今後の介護報酬改定で在宅復帰の可能性は高まるか

少子高齢化が進む日本では、介護保険制度の見直しが推進されてきました。とくに「地域包括ケアシステム」の構築に重点が置かれており、要支援者・要介護者を施設ではなく地域社会で見守る仕組みが目指されています。このような流れの中で、2018年には介護報酬改定が実施されます。介護報酬改定では、単に介護サービスやリハビリテーションを実施するだけでなく、利用者が自立・回復できるかという結果が重視されるようになります。
介護報酬改定は在宅復帰を支援する方向
介護報酬とは、事業者が利用者(要支援者・要介護者)に介護サービスを提供した場合に、サービスの対価として事業者に支払われる報酬のことです。介護報酬はサービスの種類や内容、利用者の要支援・要介護度などを加味して決定されます。現行(2017年9月現在)の介護保険制度では、介護報酬の1割から2割を利用者から、8割から9割を介護保険料と公費からまかなう仕組みになっています。介護保険制度は原則3年に1度見直されますが、少子高齢化や介護サービス従事者の不足、物価・賃金の変動により、介護報酬についてはより短いスパンで見直しが行われてきました。直近では2012年・2014年・2015年・2017年です。

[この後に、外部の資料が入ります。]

(* ===== verification/GoBase.v ===== *)
(** * The Go side: errors, the network, calls to Redis

    A Go method of Senna is a computation over a [world]: the Redis server, the
    fate of the coming requests, the local clock, the random draws, how often the
    context is still found live, and the fetcher's own bookkeeping.  The
    fate of a request says what the other participants do to the server before it
    arrives, and whether it is answered, gets lost, is executed with its reply
    lost, or is executed twice (the client library resends on a broken
    connection): a theorem that quantifies over worlds holds for every
    interleaving and every such failure. *)

From S2P Require Import Prelude Json Redis Job.

(** ** Errors

    The concrete error types [errors.As] looks for, wrapping ([%w]), joining, and
    opaque errors with a text. *)
#[warnings="-register-all"]
Inductive goerr :=
  | ErrRedis (e : rerr)
  | ErrNetwork
  | ErrContext                                       (* context.Canceled *)
  | ErrText (msg : string)
  | ErrWrap (msg : string) (cause : goerr)           (* fmt.Errorf("...: %w", cause) *)
  | ErrJoin (errs : list goerr)                      (* errors.Join *)
  | ErrRetryable (cause : goerr) (retryIn : Z)       (* senna.RetryableError *)
  | ErrMaxRetries (cause : goerr)                    (* senna.MaxRetriesExceededError *)
  | ErrInterrupted                                   (* senna.InterruptedError *)
  | ErrJobNotFound (jid : string)
  | ErrDuplicate (uniqueKey : string)
  | ErrBatchNotFound (bid : string)
  | ErrBulkPartial (enqueued total : Z) (cause : goerr)    (* client.BulkPartialError *)
  | ErrOverLimit (name limiterType : string) (retryIn : Z)   (* ratelimit.OverLimitError *)
  | ErrSkipItem (reason : string)                          (* senna.SkipItemError *)
  | ErrStopIteration (reason : string).                    (* senna.StopIterationError *)

(** [errors.As]: depth first through [Unwrap]. *)
Section find_err.
Context {A : Type} (f : goerr → option A).

Fixpoint find_err (e : goerr) : option A :=
  match f e with
  | Some x => Some x
  | None =>
      match e with
      | ErrWrap _ c | ErrRetryable c _ | ErrMaxRetries c | ErrBulkPartial _ _ c => find_err c
      | ErrJoin l =>
          (fix go l := match l with
             | [] => None
             | e' :: l' => match find_err e' with Some x => Some x | None => go l' end
             end) l
      | _ => None
      end
  end.
End find_err.

Definition as_retryable : goerr → option Z :=
  find_err (λ e, match e with ErrRetryable _ d => Some d | _ => None end).
Definition as_max_retries : goerr → option goerr :=
  find_err (λ e, match e with ErrMaxRetries c => Some (ErrMaxRetries c) | _ => None end).
Definition as_interrupted : goerr → option unit :=
  find_err (λ e, match e with ErrInterrupted => Some tt | _ => None end).
Definition as_batch_not_found : goerr → option string :=
  find_err (λ e, match e with ErrBatchNotFound b => Some b | _ => None end).

Definition as_skip_item : goerr → option string :=
  find_err (λ e, match e with ErrSkipItem r => Some r | _ => None end).
Definition as_stop_iteration : goerr → option string :=
  find_err (λ e, match e with ErrStopIteration r => Some r | _ => None end).
(** [errors.Is(err, context.Canceled)] *)
Definition is_canceled (e : goerr) : bool :=
  match find_err (λ e, match e with ErrContext => Some tt | _ => None end) e with
  | Some _ => true
  | None => false
  end.

(** The text of an error ([err.Error()]): only its presence in a payload matters. *)
Fixpoint err_text (e : goerr) : string :=
  match e with
  | ErrRedis EWrongType => "WRONGTYPE"
  | ErrRedis ENotInteger => "ERR value is not an integer or out of range"
  | ErrRedis EIndexRange => "ERR index out of range"
  | ErrRedis (EScript m) => m
  | ErrRedis (EKind what got want) =>
      what +:+ " key has type " +:+ kind_name got +:+ ", want " +:+ kind_name want
  | ErrNetwork => "connection lost"
  | ErrContext => "context canceled"
  | ErrText m => m
  | ErrWrap m c => m +:+ ": " +:+ err_text c
  | ErrJoin l => foldr (λ e acc, err_text e +:+ acc) "" l
  | ErrRetryable c _ => "retryable error: " +:+ err_text c
  | ErrMaxRetries c => "max retries exceeded: " +:+ err_text c
  | ErrInterrupted => "job interrupted"
  | ErrJobNotFound j => "job not found: " +:+ j
  | ErrDuplicate u => "duplicate job with unique key: " +:+ u
  | ErrBatchNotFound b => "batch not found: " +:+ b
  | ErrBulkPartial _ _ c => "bulk enqueue partially completed: " +:+ err_text c
  | ErrOverLimit n t _ => "rate limit exceeded for " +:+ n +:+ " (" +:+ t +:+ ")"
  | ErrSkipItem r => "skipping item: " +:+ r
  | ErrStopIteration r => "stopping iteration: " +:+ r
  end.

(** ** The world *)

Inductive outcome := Answered | RequestLost | ReplyLost | Resent.

Record fate := Fate { f_before : server → server; f_outcome : outcome }.

Record world := mkWorld {
  w_srv : server;
  w_net : list fate;          (* the coming requests; later ones are answered, undisturbed *)
  w_now : Z;                  (* time.Now(), nanoseconds *)
  w_rand : list Z;            (* the coming draws of math/rand *)
  w_waits : nat;              (* looks at the context that find it live; then it is done *)
  w_sema : gset string;       (* queues whose local semaphore is taken *)
  w_held : gset string        (* fetcher.sequentialHeld *)
}.

Abbreviation G := (SE world goerr).

Definition with_srv (s : server) (w : world) : world :=
  mkWorld s (w_net w) (w_now w) (w_rand w) (w_waits w) (w_sema w) (w_held w).
Definition with_net (n : list fate) (w : world) : world :=
  mkWorld (w_srv w) n (w_now w) (w_rand w) (w_waits w) (w_sema w) (w_held w).
Definition with_now (t : Z) (w : world) : world :=
  mkWorld (w_srv w) (w_net w) t (w_rand w) (w_waits w) (w_sema w) (w_held w).
Definition with_rand (r : list Z) (w : world) : world :=
  mkWorld (w_srv w) (w_net w) (w_now w) r (w_waits w) (w_sema w) (w_held w).
Definition with_waits (n : nat) (w : world) : world :=
  mkWorld (w_srv w) (w_net w) (w_now w) (w_rand w) n (w_sema w) (w_held w).
Definition with_sema (x : gset string) (w : world) : world :=
  mkWorld (w_srv w) (w_net w) (w_now w) (w_rand w) (w_waits w) x (w_held w).
Definition with_held (x : gset string) (w : world) : world :=
  mkWorld (w_srv w) (w_net w) (w_now w) (w_rand w) (w_waits w) (w_sema w) x.

Definition lift {A} (r : rerr + A) : goerr + A :=
  match r with inl e => inl (ErrRedis e) | inr a => inr a end.

(** What a request does to the server and what the caller sees. *)
Definition send {A} (c : R A) (f : fate) (s : server) : (goerr + A) * server :=
  let s := f_before f s in
  match f_outcome f with
  | Answered => let '(r, s') := c s in (lift r, s')
  | RequestLost => (inl ErrNetwork, s)
  | ReplyLost => (inl ErrNetwork, (c s).2)
  | Resent => let '(r, s') := c (c s).2 in (lift r, s')
  end.

Definition undisturbed : fate := Fate (λ s, s) Answered.

(** One command or script. *)
Definition call {A} (c : R A) : G A := λ w,
  let '(f, net) := match w_net w with [] => (undisturbed, []) | f :: net => (f, net) end in
  let '(r, s') := send c f (w_srv w) in
  (r, with_srv s' (with_net net w)).

(** [fmt.Errorf("msg: %w", err)] around a call. *)
Definition wrap {A} (msg : string) (c : G A) : G A := λ w,
  match c w with (inl e, w') => (inl (ErrWrap msg e), w') | x => x end.

(** A step of pure Go that may fail. *)
Definition of_option {A} (e : goerr) (o : option A) : G A :=
  match o with Some a => mret a | None => fail e end.

Definition time_now : G Z := gets w_now.

(** [rand.Intn(n)] *)
Definition rand_Intn (n : Z) : G Z := λ w,
  match w_rand w with
  | [] => (inr 0%Z, w)
  | r :: rs => (inr (r mod n)%Z, with_rand rs w)
  end.

(** [ctx.Err() == nil] *)
Definition ctx_live : G bool := λ w,
  match w_waits w with
  | 0 => (inr false, w)
  | S n => (inr true, with_waits n w)
  end.

(** A timer of [d] nanoseconds against [ctx.Done()]: true when the timer fires. *)
Definition wait (d : Z) : G bool :=
  fired ← ctx_live;
  if (fired : bool) then modify (λ w, with_now (w_now w + d) w);; mret true else mret false.

(** ** Undisturbed requests *)

Lemma call_undisturbed {A} (c : R A) w : w_net w = [] →
  call c w = (lift (c (w_srv w)).1, with_srv (c (w_srv w)).2 w).
Proof.
  intros Hn. unfold call, send. rewrite Hn. simpl. destruct (c (w_srv w)) as [r s'] eqn:E. simpl.
  unfold with_net, with_srv. by rewrite <-Hn.
Qed.
Lemma call_quiet {A} (c : R A) w a s' : w_net w = [] → c (w_srv w) = (inr a, s') →
  call c w = (inr a, with_srv s' w).
Proof. intros Hn E. unfold call. rewrite Hn. unfold send. simpl. rewrite E. simpl. by destruct w; simplify_eq/=. Qed.
Lemma call_read {A} (c : R A) w a : w_net w = [] → c (w_srv w) = (inr a, w_srv w) → call c w = (inr a, w).
Proof. intros Hn E. rewrite (call_quiet _ _ _ _ Hn E). by destruct w. Qed.

(** ** Preservation

    An invariant of the server holds across a Go computation when every request it
    may send preserves it and so does everything the others do.  [E] is the set of
    errors with which a computation may stop after giving the invariant up. *)
Section preserves.
Context (I : server → Prop).

Definition good (w : world) : Prop :=
  I (w_srv w) ∧ Forall (λ f, ∀ s, I s → I (f_before f s)) (w_net w).
Definition r_preserves {A} (c : R A) : Prop := ∀ s, I s → I (c s).2.
Definition preserves_or (E : goerr → Prop) {A} (c : G A) : Prop := ∀ w, good w →
  good (c w).2 ∨ ∃ e, (c w).1 = inl e ∧ E e.
Definition preserves {A} (c : G A) : Prop := ∀ w, good w → good (c w).2.

Lemma preserves_weaken E {A} (c : G A) : preserves c → preserves_or E c.
Proof. intros Hc w Hw. left. by apply Hc. Qed.
Lemma preserves_ret {A} (a : A) : preserves (mret a).
Proof. by intros w. Qed.
Lemma preserves_fail {A} e : preserves (fail (A:=A) e).
Proof. by intros w. Qed.
Lemma preserves_gets {A} (f : world → A) : preserves (gets f).
Proof. by intros w. Qed.
Lemma preserves_modify f : (∀ w, good w → good (f w)) → preserves (modify f).
Proof. intros Hf w Hw. by apply Hf. Qed.
Lemma preserves_bind {A B} (c : G A) (f : A → G B) :
  preserves c → (∀ a, preserves (f a)) → preserves (c ≫= f).
Proof.
  intros Hc Hf w Hw. unfold mbind, SE_bind. specialize (Hc w Hw).
  destruct (c w) as [[e|a] w']; simpl in *; [done|by apply Hf].
Qed.
Lemma preserves_or_bind E {A B} (c : G A) (f : A → G B) :
  preserves_or E c → (∀ a, preserves_or E (f a)) → preserves_or E (c ≫= f).
Proof.
  intros Hc Hf w Hw. unfold mbind, SE_bind. specialize (Hc w Hw).
  destruct (c w) as [[e|a] w']; simpl in *.
  - destruct Hc as [?|(e' & [= <-] & ?)]; eauto.
  - destruct Hc as [Hw'|(e' & [=] & _)]. by apply Hf.
Qed.
(** A computation that always stops with one of these errors. *)
Lemma preserves_or_stop (E : goerr → Prop) {A} (c : G A) :
  (∀ w, ∃ e, (c w).1 = inl e ∧ E e) → preserves_or E c.
Proof. intros Hc w _. by right. Qed.

Lemma send_preserves {A} (c : R A) f s :
  r_preserves c → (∀ s, I s → I (f_before f s)) → I s → I (send c f s).2.
Proof.
  intros Hc Hf Hs. apply Hf in Hs. unfold send. destruct (f_outcome f).
  - specialize (Hc _ Hs). by destruct (c (f_before f s)).
  - done.
  - by apply Hc.
  - specialize (Hc _ (Hc _ Hs)). by destruct (c (c (f_before f s)).2).
Qed.

Lemma preserves_call {A} (c : R A) : r_preserves c → preserves (call c).
Proof.
  intros Hc w [Hw Hn]. unfold call. destruct (w_net w) as [|f net].
  - pose proof (send_preserves c undisturbed (w_srv w) Hc (λ s Hs, Hs) Hw) as Hs.
    destruct (send c undisturbed (w_srv w)) as [r s']. simpl in *. split; [done|constructor].
  - apply Forall_cons in Hn as [Hf Hn].
    pose proof (send_preserves c f (w_srv w) Hc Hf Hw) as Hs.
    destruct (send c f (w_srv w)) as [r s']. simpl in *. by split.
Qed.
Lemma preserves_wrap {A} msg (c : G A) : preserves c → preserves (wrap msg c).
Proof. intros Hc w Hw. unfold wrap. specialize (Hc w Hw). by destruct (c w) as [[]]. Qed.
Lemma preserves_of_option {A} e (o : option A) : preserves (of_option e o).
Proof. destruct o; by intros w. Qed.
Lemma preserves_try {A} (c : G A) : preserves c → preserves (try c).
Proof. intros Hc w Hw. unfold try. specialize (Hc w Hw). by destruct (c w). Qed.
Lemma preserves_rand n : preserves (rand_Intn n).
Proof. intros w Hw. unfold rand_Intn. by destruct (w_rand w). Qed.
Lemma preserves_ctx_live : preserves ctx_live.
Proof. intros w Hw. unfold ctx_live. by destruct (w_waits w). Qed.
Lemma preserves_wait d : preserves (wait d).
Proof.
  apply preserves_bind; [apply preserves_ctx_live|]. intros []; [|by intros w].
  apply preserves_bind; [by apply preserves_modify|by intros ? w].
Qed.
Lemma preserves_for_each {A} (f : A → G unit) l :
  (∀ x, x ∈ l → preserves (f x)) → preserves (for_each f l).
Proof.
  induction l as [|x l IH]; intros Hf; simpl; [apply preserves_ret|].
  apply preserves_bind; [apply Hf; set_solver|]. intros _. apply IH. set_solver.
Qed.
Lemma r_preserves_readonly {A} (c : R A) : readonly c → r_preserves c.
Proof. intros Hc s Hs. by rewrite Hc. Qed.
End preserves.

Create HintDb go.
#[export] Hint Resolve preserves_ret preserves_fail preserves_gets preserves_wrap
  preserves_of_option preserves_try preserves_rand preserves_ctx_live preserves_wait : go.

(** Walk over a Go computation. *)
Ltac preserve_step :=
  first
    [ solve [eauto with go]
    | lazymatch goal with
      | |- preserves _ (mbind _ _) => apply preserves_bind; [|intros ?]
      | |- preserves _ (wrap _ _) => apply preserves_wrap
      | |- preserves _ (try _) => apply preserves_try
      | |- preserves _ (call _) => apply preserves_call
      | |- preserves _ (for_each _ _) => apply preserves_for_each; intros ? ?
      | |- preserves _ (match _ with _ => _ end) => case_match
      | |- preserves _ _ => progress cbv zeta
      end ].
Ltac solve_preserves := repeat preserve_step.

これらの介護報酬改定の軸にあるのは「地域包括ケアシステム」の推進です。地域包括ケアシステムとは、要支援者・要介護者を施設から在宅に移し、地域社会全体で見守っていくという仕組みを指しています。今後高齢者の増大が見込まれる中、既存の施設中心のシステムでは対応しきれないことが予想されるため、地域包括ケアシステムが推進されているのです。2018年度の介護報酬改定でも、引き続き地域包括ケアシステムの実現、つまり要支援者・要介護者の在宅復帰に重点がおかれます。
具体的な介護報酬改定率は2017年9月頃に発表される「介護事業経営実態調査結果」にもとづいて決定されることになりますが、過去にマイナス査定が続いているため今回も厳しい改定が見込まれています。
リハビリ専門職の配置促進・職務拡大は必至
2018年度からスタートする介護報酬改定率については2017年12月頃に確定される見通しですが、すでに方向性が固まっている施策もあります。その1つが、リハビリ専門職の配置促進・職務拡大です。地域包括ケアシステムでは、サービス利用者の在宅復帰に重点がおかれています。そのため従来のケアに加え、自立・回復という視点が重要視されるようになります。サービス利用者の自立・回復に欠かせないのが、身体機能を向上させ利用者自身の力で生活してもらうためのリハビリテーションです。従来の仕組みにおいてもリハビリテーションは推進されてきましたが、いっそう結果重視の評価体系になることが見込まれています。そのため介護サービス事業者にとっては、リハビリ専門職の配置促進・職務拡大が避けられないといえます。
介護施設に携わるリハビリ専門職としては、理学療法士・作業療法士・言語聴覚士があります。理学療法士は座る・歩くなどの運動機能を訓練するスタッフです。また作業療法士は道具の使用などのより細かい動作のための訓練や、精神的なケアを担当します。言語聴覚士は、発語や嚥下、聞こえなどの回復を図る業務です。いずれもこのようなリハビリ関係の国家資格を持っている人材にとっては、成果に応じて評価がつけられるため、キャリアアップのチャンスともなるでしょう。国家資格を有するスタッフの補助をするリハビリ助手(無資格でも可能)についてもニーズが高まることが予想されます。
変わるデイケアとデイサービス
介護サービスにおいて自立・回復が重視され、リハビリテーションの拡充が目指されることで、新たに見直されるポイントがあります。それが、デイケアとデイサービスの区別です。デイケア・デイサービスともに介護保険サービスに位置づけられていますが、サービスの目的が区別されています。
デイケアは「通所リハビリテーション」と呼ばれており、主な目的は利用者がリハビリテーションを受けることです。一方でデイサービスは「通所介護」と呼ばれており、主な目的は食事・入浴などサービス利用者への介護サービスです。
このように目的が分かれているものの、現場でのサービスはさほど違いがないことが問題視されてきました。たとえばデイケアではリハビリテーションが中心ですが、食事・入浴などの介護サービスを受けられる施設もあります。またデイサービスでも機能訓練を受けられるところがあります。このような問題を解決すべく、2018年度の改正では、デイケアとデイサービスの区別の徹底が見込まれています。
具体的には、デイケアのリハビリテーション特化とデイサービスの介護サービス特化です。このテコ入れにより求められるのが、デイケア・デイサービスにおける体制変更です。デイケアでは効率的にリハビリテーションを実施すべくリハビリ専門職の拡充が求められます。またデイサービスでは多様化する利用者や、増大する自己負担額に対応すべく介護サービス内容・価格の見直しが必須となります。